O que é possível fazer para tornar os professores mais bem capacitados nessa área? Qual o papel das instituições de educação superior nesse sentido?

– É preciso melhorar o currículo da formação inicial para garantir tempo maior para o estudo sobre os fundamentos do ensino da língua portuguesa e também garantir ações de formação continuada que sejam de fato continuadas. Ou seja, ações que não sejam interrompidas a cada troca de equipes gestoras nas instâncias governamentais.

A senhora coordena o Centro de Estudos em Educação e Linguagem da UFPE. Qual o trabalho ali realizado? Quais os principais resultados já obtidos?

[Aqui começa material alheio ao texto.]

(** The value stored for a field, in the inner [try]: the texts of all the
    matches for [tags], the text of the first match for another field,
    [None] when nothing matches or when the selection raises. *)
Definition field_value (container : Tag) (field selector : string) : value :=
  match select container selector with
  | Ok [] => VNone
  | Ok (first :: others) =>
      if String.eqb field "tags"
      then VList (get_text <$> first :: others)
      else VStr (get_text first)
  | Raise _ => VNone
  end.

(** One turn of [for field, selector in selectors.items()]. *)
Definition extract_field (container : Tag) (field selector : string)
    (item_data : record) : record :=
  if endswith field "_container" then item_data
  else <[field := field_value container field selector]> item_data.

(** The dict an item starts from. *)
Definition new_item (website_name : string) (item_id : Z) (scraped_at : string)
    : record :=
  {[ "website" := VStr website_name;
     "item_id" := VInt item_id;
     "scraped_at" := VStr scraped_at ]}.

Definition extract_item (selectors : gmap string string) (website_name : string)
    (i : Z) (scraped_at : string) (container : Tag) : record :=
  map_fold (extract_field container)
    (new_item website_name (i + 1) scraped_at) selectors.

(** [for i, container in enumerate(containers)], from index [i] on. *)
Fixpoint extract_containers (w : world) (selectors : gmap string string)
    (website_name : string) (i : Z) (containers : list Tag)
    (extracted_data : list record) : M (list record) :=
  match containers with
  | [] => ret extracted_data
  | container :: rest =>
      let! ts := now w in
      let item_data := extract_item selectors website_name i (ts +:+ "Z") container in
      extract_containers w selectors website_name (i + 1) rest
        (extracted_data ++ [item_data])
  end.

(** The record of the whole page, when no container selector is given. *)
Definition page_item (website_name : string) (soup : Tag) (scraped_at : string)
    : record :=
  {[ "website" := VStr website_name;
     "content" := VStr (str_take 1000 (get_text soup));
     "scraped_at" := VStr scraped_at ]}.

(** The outer [try] catches what [soup.select] raises; nothing has been
    appended to [extracted_data] at that point, and the empty list is
    returned. *)
Definition extract_data_from_soup (w : world) (soup : Tag)
    (selectors : gmap string string) (website_name : string) : M (list record) :=
  let cs := container_selector selectors in
  if truthy cs then
    match select soup (default EmptyString cs) with
    | Ok containers => extract_containers w selectors website_name 0 containers []
    | Raise _ => ret []
    end
  else
    let! ts := now w in
    ret [page_item website_name soup (ts +:+ "Z")].

(** ** Site task: [scrape_website] *)

(** [for page in pages], with [all_data] as accumulated so far. *)
Fixpoint scrape_pages (w : world) (cfg : scraper_config) (website_name : string)
    (base_url : string) (selectors : gmap string string) (delay : Z)
    (pages : list string) (all_data : list record) : M (list record) :=
  match pages with
  | [] => ret all_data
  | page :: rest =>
      let full_url := urljoin w base_url page in
      let! soup := get_page_content w cfg full_url None in
      let! all_data := match soup with
                       | Some soup =>
                           let! page_data :=
                             extract_data_from_soup w soup selectors website_name in
                           ret (all_data ++ page_data)
                       | None => ret all_data
                       end in
      exec! (if 0 <? delay then sleep delay else ret ()) in
      scrape_pages w cfg website_name base_url selectors delay rest all_data
  end.

Definition scrape_website (w : world) (cfg : scraper_config)
    (website_name : string) (website_config : website_config) : M (list record) :=
  if negb (default true (ws_enabled website_config)) then ret []
  else
    let! base_url := match ws_base_url website_config with
                     | Some b => ret b
                     | None => raise (KeyError "base_url")
                     end in
    let pages := default ["/"] (ws_pages website_config) in
    let selectors := default ∅ (ws_selectors website_config) in
    let delay := default (default 2 (cfg_default_delay cfg))
                   (ws_delay website_config) in
    scrape_pages w cfg website_name base_url selectors delay pages [].

(** ** Reporter: [generate_report] *)

Record site_entry := mkEntry {
  items_scraped : Z;
  status : string
}.

Record report := mkReport {
  timestamp : string;
  user : string;
  total_websites : Z;
  report_websites : gmap string site_entry;
  total_items : Z
}.

(** [len(data)] *)
Definition len {A} (l : list A) : Z := Z.of_nat (length l).

(** One turn of [for website_name, data in self.scraped_data.items()]. *)
Definition report_site (website_name : string) (data : list record)
    (r : report) : report :=
  let item_count := len data in
  mkReport (timestamp r) (user r) (total_websites r)
    (<[website_name :=
         mkEntry item_count (if 0 <? item_count then "success" else "no_data")]>
       (report_websites r))
    (total_items r + item_count).

Definition generate_report (ts : string)
    (scraped_data : gmap string (list record)) : report :=
  map_fold report_site
    (mkReport (ts +:+ "Z") "CrypticLuminary" (Z.of_nat (size scraped_data)) ∅ 0)
    scraped_data.

(** ** Scheduler: [scrape_all_websites] and [run] *)

(** A future, paired with the site name that [future_to_website] maps it
    to.  Its outcome is that of the site task, which runs in a thread of its
    own: [w name] is the world as the task of site [name] sees it. *)
Definition future : Type := string * result (list record).

Definition submit (w : string → world) (cfg : scraper_config)
    (name : string) (website_config : website_config) : result (list record) :=
  (scrape_website (w name) cfg name website_config initial_state).1.

Definition future_to_website (w : string → world) (cfg : config) : list future :=
  map_to_list (map_imap (λ name wc, Some (submit w (scraper cfg) name wc))
                 (websites cfg)).

(** One turn of [for future in as_completed(future_to_website)]. *)
Definition collect (all_scraped_data : gmap string (list record)) (f : future)
    : gmap string (list record) :=
  match f.2 with
  | Ok data => <[f.1 := data]> all_scraped_data
  | Raise _ => <[f.1 := []]> all_scraped_data
  end.

Section Scheduler.

(** [as_completed] yields every future once, in the order of completion. *)
Variable as_completed : list future → list future.
Hypothesis as_completed_perm : ∀ fs, as_completed fs ≡ₚ fs.

(** [ThreadPoolExecutor(max_workers=n)] raises [ValueError] for [n <= 0]. *)
Definition scrape_all_websites (w : string → world) (cfg : config)
    : result (gmap string (list record)) :=
  let max_workers := default 3 (cfg_max_workers (scraper cfg)) in
  if max_workers <=? 0 then Raise ValueError
  else Ok (foldl collect ∅ (as_completed (future_to_website w cfg))).

(** [run], up to the report: the writers of [save_data] and the writing of
    the report file are left out.  [ts] is the clock reading of
    [generate_report]. *)
Definition run (w : string → world) (cfg : config) (ts : string) : result report :=
  match scrape_all_websites w cfg with
  | Ok scraped_data => Ok (generate_report ts scraped_data)
  | Raise e => Raise e
  end.

End Scheduler.

(** ** Observations on traces *)

(** Number of requests in a trace. *)
Definition attempts_made (tr : list event) : nat :=
  sum_list_with (λ e, match e with EvGet _ _ => 1 | EvSleep _ => 0 end)%nat tr.

(** The sleeps of a trace, in order. *)
Definition waits (tr : list event) : list Z :=
  omap (λ e, match e with EvSleep secs => Some secs | EvGet _ _ => None end) tr.

(** The trace the claim describes for a fetch that exhausts [r] retries:
    a first attempt, then for k = 1..r a wait of 2k seconds followed by
    attempt k+1. *)
Definition exhausted_trace (url : string) (timeout : Z) (r : nat) : list event :=
  EvGet url timeout ::
  flat_map (λ k, [EvSleep (Z.of_nat k * 2); EvGet url timeout]) (seq 1 r).


(** ** Sample sites *)

Module Sample.

(** An element with a text and nothing below it. *)
Definition leaf (text : string) : Tag := MkTag text (λ _, Ok []).

(** A quote block: [.text], [.author] and [.tag] select its parts, the
    selector [[] does not parse, any other selector matches nothing. *)
Definition quote (text author : string) (tags : list string) : Tag :=
  MkTag (text +:+ author)
    (λ selector,
       if String.eqb selector ".text" then Ok [leaf text]
       else if String.eqb selector ".author" then Ok [leaf author; leaf "again"]
       else if String.eqb selector ".tag" then Ok (leaf <$> tags)
       else if String.eqb selector "[" then Raise ValueError
       else Ok []).

(** A page whose [.quote] elements are [items]. *)
Definition page (text : string) (items : list Tag) : Tag :=
  MkTag text (λ selector, if String.eqb selector ".quote" then Ok items else Ok []).

Definition q1 : Tag := quote "To be" "W. S." ["life"; "doubt"; "stage"].
Definition q2 : Tag := quote "I think" "R. D." [].
Definition q3 : Tag := quote "Eppur" "G. G." ["motion"].

Definition selectors : gmap string string :=
  {[ "quote_container" := ".quote"; "text" := ".text";
     "author" := ".author"; "tags" := ".tag" ]}.

Definition cfg : scraper_config := mkScraper (Some 3) (Some 0) (Some 30) (Some 2).

(** A site of two pages, with two quotes on the first and one on the
    second; every other URL is unreachable. *)
Definition books_world : world :=
  mkWorld (λ base page, base +:+ page)
    (λ _ url,
       if String.eqb url "http://books/p1" then Ok (page "one" [q1; q2])
       else if String.eqb url "http://books/p2" then Ok (page "two" [q3])
       else Raise RequestException)
    (λ _, "2024-05-01T10:00:00+00:00").

Definition books : website_config :=
  mkWebsite (Some "Books") (Some "http://books") (Some ["/p1"; "/p2"])
    (Some selectors) None None.

(** A network on which every request fails. *)
Definition dead_world : world :=
  mkWorld (λ base page, base +:+ page) (λ _ _, Raise RequestException)
    (λ _, "2024-05-01T10:00:00+00:00").

End Sample.

(** ** Statements that the extractor does not satisfy as written *)

(** "Any other field name with at least one match yields the text of only
    the first matched element", for every field name of the selector map. *)
Definition every_other_field_holds_first_match : Prop :=
  ∀ (w : world) (soup : Tag) (selectors : gmap string string)
    (website_name : string) (s : state) (containers : list Tag) (j : nat)
    (container : Tag) (field selector : string) (first : Tag) (others : list Tag),
    truthy (container_selector selectors) = true →
    select soup (default EmptyString (container_selector selectors)) = Ok containers →
    containers !! j = Some container →
    selectors !! field = Some selector →
    field ≠ "tags" →
    select container selector = Ok (first :: others) →
    ∃ data item,
      (extract_data_from_soup w soup selectors website_name s).1 = Ok data
      ∧ data !! j = Some item
      ∧ item !! field = Some (VStr (get_text first)).

(** "Every record carries the site name, an item index and a capture
    timestamp." *)
Definition carries_provenance (website_name : string) (item : record) : Prop :=
  item !! "website" = Some (VStr website_name)
  ∧ (∃ k, item !! "item_id" = Some (VInt k))
  ∧ (∃ ts, item !! "scraped_at" = Some (VStr ts)).

Definition every_record_carries_provenance : Prop :=
  ∀ (w : world) (soup : Tag) (selectors : gmap string string)
    (website_name : string) (s : state) (data : list record) (item : record),
    (extract_data_from_soup w soup selectors website_name s).1 = Ok data →
    item ∈ data →
    carries_provenance website_name item.

(** ** Item indexes of a site *)

Definition item_ids (data : list record) : list (option value) :=
  (λ item : record, item !! "item_id") <$> data.

(** The indexes are exactly 1..N, N the number of records. *)
Definition running_item_ids (data : list record) : Prop :=
  item_ids data = (λ k, Some (VInt (Z.of_nat k))) <$> seq 1 (length data).

(** "The records of a site's outcome carry the indexes 1..N, counted across
    all the pages of the site." *)
Definition site_item_ids_are_running : Prop :=
  ∀ (w : world) (cfg : scraper_config) (website_name : string)
    (wc : website_config) (s : state) (data : list record),
    (scrape_website w cfg website_name wc s).1 = Ok data →
    running_item_ids data.

(** The records that one page contributes: indexed from 1 in the
    per-container path; nothing or the single unindexed page record in the
    whole-page path. *)
Definition page_batch (selectors : gmap string string) (batch : list record) : Prop :=
  if truthy (container_selector selectors)
  then running_item_ids batch
  else batch = [] ∨ item_ids batch = [None].

(** The state after the delay that follows a page. *)
Definition after_delay (delay : Z) (s : state) : state :=
  if 0 <? delay
  then mkState (requests s) (ticks s) (trace s ++ [EvSleep delay])
  else s.
(** * Plots.py: simulated survey table and its three regression plots

    The script draws nine arrays from NumPy's global legacy generator,
    stores seven of them in a pandas DataFrame and hands that frame to
    three seaborn plot calls.  NumPy, pandas, seaborn and matplotlib are
    external libraries: the script is embedded as a program over their
    calls (a free monad with Python exceptions), and the libraries are
    interfaces ([NumpyRandom], [PlotLib]) whose documented contracts appear
    as hypotheses of the theorems that need them.  Floating-point values
    are kept behind the [Arith] interface, instantiated with IEEE binary64
    (what the script runs on, through Rocq's primitive floats and their
    specification in SpecFloat) and with exact rationals. *)

From Stdlib Require Import ZArith QArith Lia Lqa.
From Stdlib Require Import Floats Numbers.Cyclic.Int63.Uint63.
From stdpp Require Import base option list strings gmap.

– No Ceel, desenvolvemos ações de pesquisa sobre educação e linguagem, ações de produção de material para formação de professores e para atividades com os estudantes. Contribuímos com o Ministério da Educação e redes de ensino na concepção e implantação de programas de formação de professores e avaliação de materiais didáticos e de avaliações. Desse modo, participamos da equipe que concebeu o programa Pró-Letramento e o Pacto Nacional pela Alfabetização na Idade Certa. Temos trabalhado em diferentes edições do Programa Nacional do Livro Didático, das obras complementares. Criamos os jogos de alfabetização, distribuídos pelo MEC no âmbito do Pnaic, e acabamos de criar um conjunto de jogos para alfabetização incluindo as crianças com deficiência. Contribuímos em discussões sobre a Provinha Brasil e a Avaliação Nacional da Alfabetização, dentre outras ações. Com muitas outras universidades, temos visto que há melhorias significativas nos resultados da educação, mas ainda há muito o que melhorar, e estamos comprometidos com ações que tenham princípios voltados para a educação pública de qualidade para uma sociedade mais justa, mais democrática, mais solidária.